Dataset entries
(** Ring 3 reaches the addresses below the kernel's that are mapped. *)
Definition user_access (k : kern) (a : Z) : option Z := if a <? USER_LIMIT then user_addr k a else None.

(** A page fault from ring 3: the error code says whether the page is there (bit 0),
    whether it was a store (bit 1), and that it came from user mode (bit 2). *)
Definition user_fault (store : Z) (a : Z) : st kern uend :=
  let* k := gets (fun k => k) in
  let there := match user_addr k a with Some _ => 1 | None => 0 end in
  isr_handler 14 (there + 2 * store + 4) 0x1B a ;;
  ret Killed.

Fixpoint urun (p : uprog) : st kern uend :=
  match p with
  | Halt => ret Halted
  | Int80 eax ebx ecx edx k =>
    let* r := syscall_handler cmos rtc_fuel (int80_regs eax ebx ecx edx) in
    match r with
    | Done v => urun (k v)
    | Asleep => ret (Sleeping k)
    | Gone => ret Exited
    | NewImage entry user_esp => ret (Execed entry user_esp)
    end
  | LoadB a k =>
    let* kn := gets (fun k => k) in
    match user_access kn a with
    | Some q => urun (k (phys (k_vm kn) q))
    | None => user_fault 0 a
    end
  | StoreB a v p =>
    let* kn := gets (fun k => k) in
    match user_access kn a with
    | Some _ => put_user a v ;; urun p
    | None => user_fault 1 a
    end
  end.

(** ** The calls of the samples (the [SYS_] numbers of their sources) *)

Definition sys_write_ (buf len : Z) (k : Z -> uprog) : uprog := Int80 0 buf len 0 k.
Definition sys_exit_ (code : Z) : uprog := Int80 1 (u32 code) 0 0 (fun _ => Halt).
Definition sys_getpid_ (k : Z -> uprog) : uprog := Int80 2 0 0 0 k.
Definition sys_read_ (buf len : Z) (k : Z -> uprog) : uprog := Int80 3 buf len 0 k.
Definition sys_sleep_ (ms : Z) (k : Z -> uprog) : uprog := Int80 4 ms 0 0 k.
Definition sys_readfile_ (path buf max : Z) (k : Z -> uprog) : uprog := Int80 5 path buf max k.
Definition sys_writefile_ (path buf len : Z) (k : Z -> uprog) : uprog := Int80 6 path buf len k.
Definition sys_fork_ (k : Z -> uprog) : uprog := Int80 7 0 0 0 k.
Definition sys_exec_ (path : Z) (k : Z -> uprog) : uprog := Int80 8 path 0 0 k.
Definition sys_wait_ (status : Z) (k : Z -> uprog) : uprog := Int80 9 status 0 0 k.
Definition sys_open_ (path flags : Z) (k : Z -> uprog) : uprog := Int80 11 path flags 0 k.
Definition sys_close_ (fd : Z) (k : Z -> uprog) : uprog := Int80 12 (u32 fd) 0 0 k.
Definition sys_read_fd_ (fd buf len : Z) (k : Z -> uprog) : uprog := Int80 13 (u32 fd) buf len k.
Definition sys_dup2_ (fd newfd : Z) (k : Z -> uprog) : uprog := Int80 15 (u32 fd) (u32 newfd) 0 k.

(** A load of a little-endian word. *)
Definition Load32 (a : Z) (k : Z -> uprog) : uprog :=
  LoadB a (fun b0 => LoadB (a + 1) (fun b1 => LoadB (a + 2) (fun b2 => LoadB (a + 3) (fun b3 =>
    k (b0 + 256 * b1 + 65536 * b2 + 16777216 * b3))))).

(** [while (s[n]) n++;], for strings of less than [fuel] characters. *)
Fixpoint slen (fuel : nat) (s n : Z) (k : Z -> uprog) : uprog :=
  match fuel with
  | O => Halt
  | S fuel => LoadB (s + n) (fun c => if c =? 0 then k n else slen fuel s (n + 1) k)
  end.
Definition SLEN_FUEL : nat := 256.

(** [sc(SYS_WRITE, (int)s, slen(s), 0)]. *)
Definition write_str (s : Z) (p : uprog) : uprog := slen SLEN_FUEL s 0 (fun n => sys_write_ s n (fun _ => p)).

(** A local array filled with its initial value. *)
Fixpoint init_array (a : Z) (l : list Z) (p : uprog) : uprog :=
  match l with [] => p | c :: l => StoreB a c (init_array (a + 1) l p) end.

(** ** Strings on the console *)

Definition say (s : list Z) (k : kern) : kern := set_fs (put_term s (k_fs k)) k.

Lemma say_app s t (k : kern) : say t (say s k) = say (s ++ t) k.
Proof. unfold say, put_term. cbn [k_fs set_fs cwd_cluster cwd_path dev mem term]. by rewrite app_assoc. Qed.

(** A process whose descriptor [i] is the console. *)
Definition console (r : process) (i : nat) : Prop := exists d, p_fds r !! i = Some d /\ fd_kind d = FD_TTY_OUT.

Lemma handler_write k buf len : is_u32 buf -> is_u32 len -> syscall_handler (D := D) (A := A) cmos rtc_fuel (int80_regs 0 buf len 0) k = sys_write buf len k.
Proof. done. Qed.

Lemma access_ok (k : kern) a p : a < USER_LIMIT -> user_addr k a = Some p -> user_access k a = Some p.
Proof. intros Ha E. unfold user_access. by destruct (Z.ltb_spec a USER_LIMIT); [|lia]. Qed.

(** Bytes written to the console. *)
Lemma write_bytes_run (k : kern) me r a l p : task k me r -> console r 1 -> holds k a l -> a <> 0 -> 0 <= a ->
  a + Z.of_nat (length l) <= USER_LIMIT -> (l <> [] \/ a < USER_LIMIT) ->
  urun (sys_write_ a (Z.of_nat (length l)) p) k = urun (p (s32 (Z.of_nat (length l)))) (say l k).
Proof.
  intros Ht (d & Hd & Hk) Hl H0 Ha Hlim Hne. unfold sys_write_. cbn [urun]. change USER_LIMIT with 0xC0000000 in *.
  assert (a < 0xC0000000) as Hlt by (destruct Hne as [Hne|?]; [destruct l; [done|simpl in Hlim; lia]|done]).
  assert (sys_write a (Z.of_nat (length l)) k = Some (Done (s32 (Z.of_nat (length l))), say l k)) as E.
  { unfold sys_write, do_fd_write. change 1 with (Z.of_nat 1). rewrite (bind_ok _ _ _ _ _ (lookup_fd_ok k me r 1 d Ht Hd ltac:(by rewrite Hk))).
    assert (user_range_ok a (Z.of_nat (length l)) = true) as -> by (unfold user_range_ok; change USER_LIMIT with 0xC0000000; zspec; simpl; done || lia).
    cbn [negb]. rewrite Hk. change (FD_TTY_OUT =? FD_TTY_OUT) with true. cbv iota. unfold tty_write, bind at 1.
    rewrite (bind_ok _ _ _ _ _ (touch_ok k a (length l) ltac:(intros j Hj; by eapply holds_mapped))). unfold bind, gets, terminal, on_fs, modify, ret.
    rewrite (holds_take_bytes k a l) by done. by rewrite take_ge by lia. }
  change (syscall_handler cmos rtc_fuel (int80_regs 0 a (Z.of_nat (length l)) 0)) with (sys_write (D := D) (A := A) a (Z.of_nat (length l))).
  by rewrite (bind_ok _ _ _ _ _ E).
Qed.

Lemma slen_run (k : kern) s : forall (fuel : nat) a n p, holds k (a + n) (s ++ [0]) -> Forall (fun c => c <> 0) s -> (length s < fuel)%nat ->
  a + n + Z.of_nat (length s) < USER_LIMIT -> urun (slen fuel a n p) k = urun (p (n + Z.of_nat (length s))) k.
Proof.
  induction s as [|c s IH]; intros fuel a n p H Hs Hf Hlim; (destruct fuel as [|fuel]; [simpl in Hf; lia|]); cbn [slen urun length] in *;
    destruct (H 0%nat _ eq_refl) as (q & Eq & Hq); rewrite Z.add_0_r in Eq; unfold bind at 1, gets; rewrite (access_ok k (a + n) _ ltac:(lia) Eq), Hq.
  - cbn [Z.eqb]. by rewrite Z.add_0_r.
  - apply Forall_cons in Hs as [Hc Hs]. apply Z.eqb_neq in Hc. rewrite Hc.
    change ((c :: s) ++ [0]) with ([c] ++ s ++ [0]) in H. apply holds_app in H as [_ H]. cbn [length] in H.
    rewrite IH; [do 2 f_equal; lia|by rewrite Z.add_assoc|done|lia|lia].
Qed.

(** A string goes to the console whole, without its terminator. *)
Lemma write_str_run (k : kern) me r a s p : task k me r -> console r 1 -> user_string k a s -> urun (write_str a p) k = urun p (say s k).
Proof.
  intros Ht Hc (Ha & H0 & Hlim & Hs & Hlen & H). unfold write_str. rewrite (slen_run k s) by (rewrite ?Z.add_0_r; done || lia || (unfold SLEN_FUEL; lia)).
  rewrite Z.add_0_l. apply holds_app in H as [H _]. rewrite (write_bytes_run k me r a s) by (done || (unfold is_u32 in Ha; lia) || (right; lia)). done.
Qed.

Lemma say_task (k : kern) s me r : task k me r -> task (say s k) me r.
Proof. by apply task_sched. Qed.

Lemma user_string_vm (k k' : kern) a s : k_vm k' = k_vm k -> user_string k a s -> user_string k' a s.
Proof.
  intros E (H1 & H2 & H3 & H4 & H5 & H). do 5 (split; [done|]). intros i c Hi. unfold user_addr. rewrite E. by apply H.
Qed.

Lemma say_string (k : kern) s a t : user_string k a t -> user_string (say s k) a t.
Proof. by apply user_string_vm. Qed.

(** ** The end of a process *)

(** Nothing behind a descriptor has to be given back. *)
Definition plain_fd (d : file_desc) : Prop := fd_kind d = FD_NONE \/ fd_kind d = FD_TTY_IN \/ fd_kind d = FD_TTY_OUT \/ fd_kind d = FD_FILE /\ fd_writable d = 0.

Lemma each_fd_skip (k : kern) (body : nat -> st kern unit) : (forall i, (i < MAX_FDS)%nat -> body i k = Some (tt, k)) -> each_fd body k = Some (tt, k).
Proof.
  intros H. unfold each_fd. assert (forall l, Forall (fun i => i < MAX_FDS)%nat l ->
    (fix go l := match l with [] => ret tt | i :: l => body i ;; go l end) l k = Some (tt, k)) as Hl.
  { induction 1 as [|i l Hi _ IH]; [done|]. by rewrite (bind_ok _ _ _ _ _ (H i Hi)). }
  apply Hl. apply Forall_forall. intros i [_ Hi]%elem_of_seq. done.
Qed.

Lemma close_plain (k : kern) me r : task k me r -> Forall plain_fd (p_fds r) ->
  fd_close_writable me k = Some (tt, k) /\ fd_close_pipes me k = Some (tt, k).
Proof.
  intros Ht Hp. split; apply each_fd_skip; intros i Hi; destruct (lookup_lt_is_Some_2 (p_fds r) i) as (d & Hd); try (rewrite (tk_fds _ _ _ Ht); done);
    rewrite Forall_lookup in Hp; specialize (Hp i d Hd); [unfold close_writable_fd|unfold close_pipe_fd];
    rewrite (bind_ok _ _ _ _ _ (fd_load_ok k me r i d (tk_proc _ _ _ Ht) Hd)).
  - destruct Hp as [->|[->|[->|[-> ->]]]]; done.
  - destruct (fd_pipe d =? 0); [done|]. destruct Hp as [->|[->|[->|[-> _]]]]; done.
Qed.

(** The running process's record changed where no queue looks. *)
Lemma member_store (k : kern) Q p r f : members kernel_task_addr (k_sched k) Q -> procs (k_sched k) !! p = Some r ->
  p_state (f r) = p_state r -> p_next (f r) = p_next r ->
  exists k', proc_store p f k = Some (tt, k') /\ k' = set_sched (set_procs (<[p := f r]> (procs (k_sched k))) (k_sched k)) k
  /\ members kernel_task_addr (k_sched k') Q.
Proof.
  intros Hm Hr Hs Hn. eexists. split; [by apply proc_store_at|]. split; [done|]. by eapply store_effect.
Qed.

Lemma members_fg (k : kern) Q v : members kernel_task_addr (k_sched k) Q -> members kernel_task_addr (set_fg v (k_sched k)) Q.
Proof. intros (ring & blk & zom & Hok & HQ). exists ring, blk, zom. split; [|done]. by destruct Hok as [[[]] ?]. Qed.

Lemma find_any_member (k : kern) Q pid : members kernel_task_addr (k_sched k) Q ->
  exists p, on_sched (scheduler_find_any pid) k = Some (p, k) /\ (p = 0 \/ exists r, procs (k_sched k) !! p = Some r).
Proof.
  intros (ring & blk & zom & Hok & HQ). destruct (sched_ok_head _ _ _ _ _ Hok) as (t & rc & Er & _).
  assert (forall p, found (k_sched k) (fun r => p_pid r =? pid) ring p \/ found (k_sched k) (fun r => p_pid r =? pid) blk p ->
    p = 0 \/ exists r, procs (k_sched k) !! p = Some r) as Hf.
  { intros p [[[-> _]|(_ & _ & r & Hr & _)]|[[-> _]|(_ & _ & r & Hr & _)]]; eauto. }
  unfold on_sched, scheduler_find_any, scheduler_find.
  destruct (ring_search_ok _ _ _ _ _ (fun r => p_pid r =? pid) Hok) as (q & E & Hq). unfold bind. rewrite E.
  destruct (negb (q =? 0)); [exists q; split; [by destruct k|auto]|].
  destruct (blocked_search_ok _ _ _ _ _ (fun r => p_pid r =? pid) Hok) as (q' & E' & Hq'). rewrite E'. exists q'. split; [by destruct k|auto].
Qed.
(** [close(fd)] and [dup2(2, 1)]: the file is there, and standard output is the console. *)
Lemma redirect_end (k : kern) F B H Q me r i w q path out c dir m name l d2 p : world k F B (q :: w :: H) Q me r -> kh_rich (mem (k_fs k)) ->
  redirected k me r 1 w 2 q path out -> redirected k me r i w 2 q path out -> wbufs_but k w H -> i <> 1%nat -> i <> 2%nat ->
  p_fds r !! 2%nat = Some d2 -> fd_kind d2 = FD_TTY_OUT -> writable_at g (k_fs k) F B c dir m path name l -> Forall is_byte out ->
  room F dir m name l (Z.of_nat (length out)) ->
  exists k' d, let r' := set_fds (<[1%nat := d2]> (<[i := cleared d]> (p_fds r))) r in
  urun (sys_close_ (Z.of_nat i) (fun _ => sys_dup2_ 2 1 (fun _ => p))) k = urun p k'
  /\ exists F' B', world k' F' B' H Q me r' /\ k_vm k' = k_vm k /\ place_eq (k_fs k) (k_fs k') /\ kh_rich (mem (k_fs k'))
  /\ exists dir' m' l', dir_ok g F' B' c dir' m' /\ file_on g F' B' dir' name l' (Z.of_nat (length out)) (ch out)
     /\ forall x lx n f0, name_match name x = false -> name_match (short_name name) x = false -> apart g B dir name x ->
          (forall y, y ∈ lx -> y ∉ l) -> file_on g F B dir x lx n f0 -> file_on g F' B' dir' x lx n f0.
Proof.
  intros Hw Hrich H1 Hi Hbut Hi1 Hi2 H2 Hk2 Hwa Hbytes Hroom. pose proof (wd_task _ _ _ _ _ _ _ Hw) as Ht.
  destruct (rx_fd _ _ _ _ _ _ _ _ _ Hi) as (di & Hdi & _). pose proof (lookup_lt_Some _ _ _ Hdi) as Hil. rewrite (tk_fds _ _ _ Ht) in Hil.
  destruct (close_shared k me r i 1 w q path out Hi H1 Hi1) as (b & d & E1 & Hd & Hx). set (k1 := put_fd _ _ _ _ _) in *. set (r1 := set_fds (<[i := cleared d]> (p_fds r)) r) in *.
  assert (world k1 F B (q :: w :: H) Q me r1) as Hw1 by (apply (world_put_fd (with_buf w b k)), world_buf; [done|by right; left]).
  destruct Hx as [Ht1 Hd1 Hw0 (b1 & Hb1 & Hok1 & Hout1 & Hc1 & Hpath1 & Hq1)].
  destruct (close_write_ok g Hg F B c dir m path name l H out k1 me r1 1 w b1 q (wd_volume _ _ _ _ _ _ _ Hw1) Hwa ltac:(by split) ltac:(done) Hbytes)
    as (s & F' & B' & d0 & E2 & _ & Hpl & [Hh Hrich'] & Hr & Hst).
  set (k2 := set_wbufs (delete w (k_wbufs k1)) (set_fs s k1)) in *.
  assert (p_fds r1 !! 2%nat = Some d2) as H2' by (cbn; by rewrite list_lookup_insert_ne).
  assert (sys_dup2 2 1 k1 = Some (1, put_fd me r1 1 d2 k2)) as E3.
  { change 2 with (Z.of_nat 2). change 1 with (Z.of_nat 1). rewrite (dup2_ok k1 k2 me r1 2 1 d2 d0 0 Ht1 H2'); [|by rewrite Hk2|done|unfold MAX_FDS; lia|exact E2|done].
    unfold ref_fd. rewrite Hk2. done. }
  exists (put_fd me r1 1 d2 k2), d. cbv zeta. split.
  { rewrite (close_call k k1 i _ 0 Hil E1). change 2 with (Z.of_nat 2). change 1 with (Z.of_nat 1). by rewrite (dup2_call k1 _ 2 1 _ 1 ltac:(unfold MAX_FDS; lia) ltac:(unfold MAX_FDS; lia) E3). }
  exists F', B'. split.
  { apply (world_put_fd k2 F' B' H Q me r1). eapply (world_step k1); try done. intros w' b' E'. cbn in E'. apply lookup_delete_Some in E' as [Hne E'].
    rewrite lookup_insert_ne in E' by done. by eapply Hbut. }
  split; [done|]. split; [done|]. split; [by apply Hrich'|]. destruct Hst as [Hst|Hst]; [exact Hst|].
  destruct (Hst Hrich) as (F1 & HF1 & HF2 & Hsh). by destruct (Hroom F1 HF1 HF2).
Qed.

(** ** The programs *)

Lemma str_run (k : kern) F B H Q me r a s p : world k F B H Q me r -> console r 1 -> user_string k a s -> urun (write_str a p) k = urun p (say s k).
Proof. intros Hw Hc Hs. eapply write_str_run; [apply Hw|done|done]. Qed.

Lemma world_exit (k : kern) F B H Q me r code : world k F B H Q me r -> console r 1 -> Forall plain_fd (p_fds r) -> -2147483648 <= code < 2147483648 ->
  exists k', urun (sys_exit_ code) k = Some (Exited, k') /\ ended k k' Q me r code.
Proof. intros Hw Hc Hp Hcode. apply session_exit; [by eapply world_session|done]. Qed.

Lemma place_say (s : list Z) (k k' : kern) x : place_eq (put_term x (k_fs k)) (k_fs k') -> place_eq (put_term (x ++ s) (k_fs k)) (k_fs (say s k')).
Proof. intros (P1 & P2 & P3). split; [done|]. split; [done|]. cbn in *. by rewrite P3, app_assoc. Qed.

Lemma put_term_app x y (s : fs) : put_term (x ++ y) s = put_term y (put_term x s).
Proof. unfold put_term. cbn [cwd_cluster cwd_path dev mem term]. by rewrite app_assoc. Qed.

Lemma place_put x (s1 s2 s3 : fs) : place_eq s1 s2 -> place_eq (put_term x s2) s3 -> place_eq (put_term x s1) s3.
Proof. intros (P1 & P2 & P3) (Q1 & Q2 & Q3). cbn [put_term cwd_cluster cwd_path term] in *. split_and!; cbn [put_term cwd_cluster cwd_path term]; congruence. Qed.

Lemma plain_insert fds i d : Forall plain_fd fds -> plain_fd d -> Forall plain_fd (<[i := d]> fds).
Proof. intros Hf Hd. by apply Forall_insert. Qed.

Context (lit : list Z -> Z).

Definition back_head : list Z := line (chars "redir: reading ROUT.TXT back:").
Definition back_ok : list Z := line (chars "redir: ok").

(** The file is read back to the console. *)
Lemma back_run (k : kern) F B H Q me r i l n f fuel buf : world k F B H Q me r -> kh_rich (mem (k_fs k)) -> free_fd (p_fds r) = Some i -> i <> 1%nat ->
  console r 1 -> Forall plain_fd (p_fds r) -> placed lit k [back_head; redir_path; back_ok] -> file_at g k F B redir_path l n f -> is_s32 n ->
  n <= 32 * (Z.of_nat fuel - 1) -> local_array k buf 32 -> separate k buf 32 (lit back_ok) (S (length back_ok)) ->
  exists k1 k' r1, urun (redir_back lit fuel buf) k = Some (Exited, k') /\ ended k1 k' Q me r1 0 /\ p_pid r1 = p_pid r /\ p_parent_pid r1 = p_parent_pid r
  /\ world k1 F B H Q me r1 /\ place_eq (put_term (back_head ++ slice f 0 n ++ back_ok) (k_fs k)) (k_fs k1).
Proof.
  intros Hw Hrich Hi Hi1 Hcon Hplain Hlit Hfile Hn Hfuel Harr Hsep. apply Forall_cons in Hlit as [L1 [L2 [L3 _]%Forall_cons]%Forall_cons].
  destruct (free_fd_Some _ _ Hi) as (d0 & Hd0 & _). pose proof (lookup_lt_Some _ _ _ Hd0) as Hil. pose proof Hil as Hil'. rewrite (tk_fds _ _ _ (wd_task _ _ _ _ _ _ _ Hw)) in Hil'.
  unfold redir_back. fold back_head back_ok. rewrite (str_run k F B H Q me r _ back_head _ Hw Hcon L1). set (k1 := say back_head k).
  assert (world k1 F B H Q me r) as Hw1 by (by apply world_say).
  destruct (open_ok g Hg F B H k1 me r i (lit redir_path) redir_path l n f) as (s & Hr & Hpl & [Hh Hrich'] & [[_ Hno]|(d & E & Hat)]);
    [apply Hw1|apply Hw1|done|by apply say_string|exact Hfile|done|].
  set (k2 := put_fd me r i d (set_fs s k1)) in *. set (r2 := set_fds (<[i := d]> (p_fds r)) r). rewrite (open_call k1 k2 (lit redir_path) 0 _ (Z.of_nat i) E).
  destruct (Z.ltb_spec (Z.of_nat i) 0); [lia|].
  assert (world k2 F B H Q me r2) as Hw2 by (apply (world_put_fd (set_fs s k1)); eapply (world_step k1); try done; apply Hw1).
  assert (0 <= n) as Hn0 by (pose proof (fa_nonneg _ _ _ _ _ _ _ _ Hat); pose proof (sm_size _ _ _ _ _ _ _ (fa_stream _ _ _ _ _ _ _ _ Hat)); lia).
  destruct (copy_fd_run fuel k2 F B H Q me r2 i d l n f 0 buf 32 0 (fun _ => sys_close_ (Z.of_nat i) (fun _ => write_str (lit back_ok) (sys_exit_ 0))) Hw2 Hil' Hi1)
    as (k3 & d3 & E3 & Hw3 & Hat3 & Ho & Hrich3 & Hpl3);
    [by apply console_other|by apply list_lookup_insert_eq|done|done|by apply Hrich'| |done|done|lia|].
  { destruct Harr as (A1 & A2 & A3). done. }
  rewrite E3. clear E3. unfold r2 in Hw3. rewrite set_fds_twice in Hw3. set (r3 := set_fds (<[i := d3]> (p_fds r)) r) in *. set (k4 := put_fd me r3 i (cleared d3) k3).
  assert (sys_close (Z.of_nat i) k3 = Some (0, k4)) as E4.
  { apply close_read; [apply Hw3|by apply list_lookup_insert_eq|apply (fa_kind _ _ _ _ _ _ _ _ Hat3)|apply (fa_read _ _ _ _ _ _ _ _ Hat3)]. }
  rewrite (close_call k3 k4 i _ 0 Hil' E4). set (r4 := set_fds (<[i := cleared d3]> (p_fds r)) r).
  assert (world k4 F B H Q me r4) as Hw4 by (unfold r4; rewrite <- (set_fds_twice r i d3); by apply world_put_fd).
  assert (console r4 1) as Hcon4 by (by apply console_other).
  rewrite (str_run k4 F B H Q me r4 _ back_ok _ Hw4 Hcon4).
  2:{ apply (only_string k2 k4 buf 32); [exact Ho|exact Hsep|]. apply (user_string_vm k k2); done. }
  set (k5 := say back_ok k4). assert (world k5 F B H Q me r4) as Hw5 by (by apply world_say).
  destruct (world_exit k5 F B H Q me r4 0 Hw5 Hcon4) as (k' & E' & Hend); [apply plain_insert; [done|by left]|lia|].
  exists k5, k', r4. split; [exact E'|]. split; [done|]. split; [done|]. split; [done|]. split; [done|].
  rewrite Z.sub_0_r in Hpl3. rewrite app_assoc. apply place_say. rewrite put_term_app. exact (place_put _ _ _ _ Hpl Hpl3).
Qed.

Definition redir_head : list Z := line (chars "redir: redirecting stdout to ROUT.TXT").
Definition captured : list Z := redir_one ++ redir_two.

Lemma writable_cwd (s s' : fs) F B c dir m path name l : cwd_cluster s' = cwd_cluster s -> kh_rich (mem s') ->
  writable_at g s F B c dir m path name l -> writable_at g s' F B c dir m path name l.
Proof.
  intros E Hr [(D1 & D2 & D3) H2 _ H4 H5]. split; [|done|by left|done|done]. split; [done|]. split; [done|]. by rewrite E.
Qed.

Lemma free_fd_intro (fds : list file_desc) i d : fds !! i = Some d -> fd_kind d = FD_NONE ->
  (forall j dj, (j < i)%nat -> fds !! j = Some dj -> fd_kind dj <> FD_NONE) -> free_fd fds = Some i.
Proof. intros Hi Hd Hj. unfold free_fd. assert (list_find (fun f => fd_kind f = FD_NONE) fds = Some (i, d)) as ->; [|done]. apply list_find_Some. split; [done|]. split; [done|]. eauto. Qed.

Lemma free_fd_before (fds : list file_desc) i j d : free_fd fds = Some i -> (j < i)%nat -> fds !! j = Some d -> fd_kind d <> FD_NONE.
Proof. unfold free_fd. intros H Hj Hd. apply fmap_Some in H as ([x y] & H & ->). apply list_find_Some in H as (_ & _ & H). by eapply H. Qed.

(** The descriptors when standard output is restored: the same one is free. *)
Lemma restored_fds (fds : list file_desc) i dw d d2 d1 : free_fd fds = Some i -> i <> 1%nat -> fds !! 1%nat = Some d1 -> fd_kind d2 = FD_TTY_OUT ->
  let fds' := <[1%nat := d2]> (<[i := cleared d]> (<[1%nat := dw]> (<[i := dw]> fds))) in
  free_fd fds' = Some i /\ fds' !! 1%nat = Some d2 /\ (Forall plain_fd fds -> Forall plain_fd fds').
Proof.
  intros Hi Hi1 H1 Hk fds'. destruct (free_fd_Some _ _ Hi) as (d0 & Hd0 & _). pose proof (lookup_lt_Some _ _ _ Hd0). pose proof (lookup_lt_Some _ _ _ H1).
  assert (fds' = <[1%nat := d2]> (<[i := cleared d]> fds)) as ->.
  { unfold fds'. rewrite (list_insert_insert_ne _ i 1 (cleared d) dw) by done. rewrite list_insert_insert_eq. by rewrite list_insert_insert_eq. }
  split; [|split].
  - apply (free_fd_intro _ i (cleared d)); [by rewrite list_lookup_insert_ne, list_lookup_insert_eq|done|]. intros j dj Hj Hdj.
    destruct (decide (j = 1%nat)) as [->|Hj1].
    + rewrite list_lookup_insert_eq in Hdj by (by rewrite length_insert). injection Hdj as <-. by rewrite Hk.
    + rewrite !list_lookup_insert_ne in Hdj by lia. by eapply free_fd_before.
  - apply list_lookup_insert_eq. by rewrite length_insert.
  - intros Hp. apply plain_insert; [apply plain_insert; [done|by left]|right; right; by left].
Qed.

Problem statement: The reply should hold only the lines from the top of the records through the line that has "let there := match", each one exact.

Task response:
(** Ring 3 reaches the addresses below the kernel's that are mapped. *)
Definition user_access (k : kern) (a : Z) : option Z := if a <? USER_LIMIT then user_addr k a else None.

(** A page fault from ring 3: the error code says whether the page is there (bit 0),
    whether it was a store (bit 1), and that it came from user mode (bit 2). *)
Definition user_fault (store : Z) (a : Z) : st kern uend :=
  let* k := gets (fun k => k) in
  let there := match user_addr k a with Some _ => 1 | None => 0 end in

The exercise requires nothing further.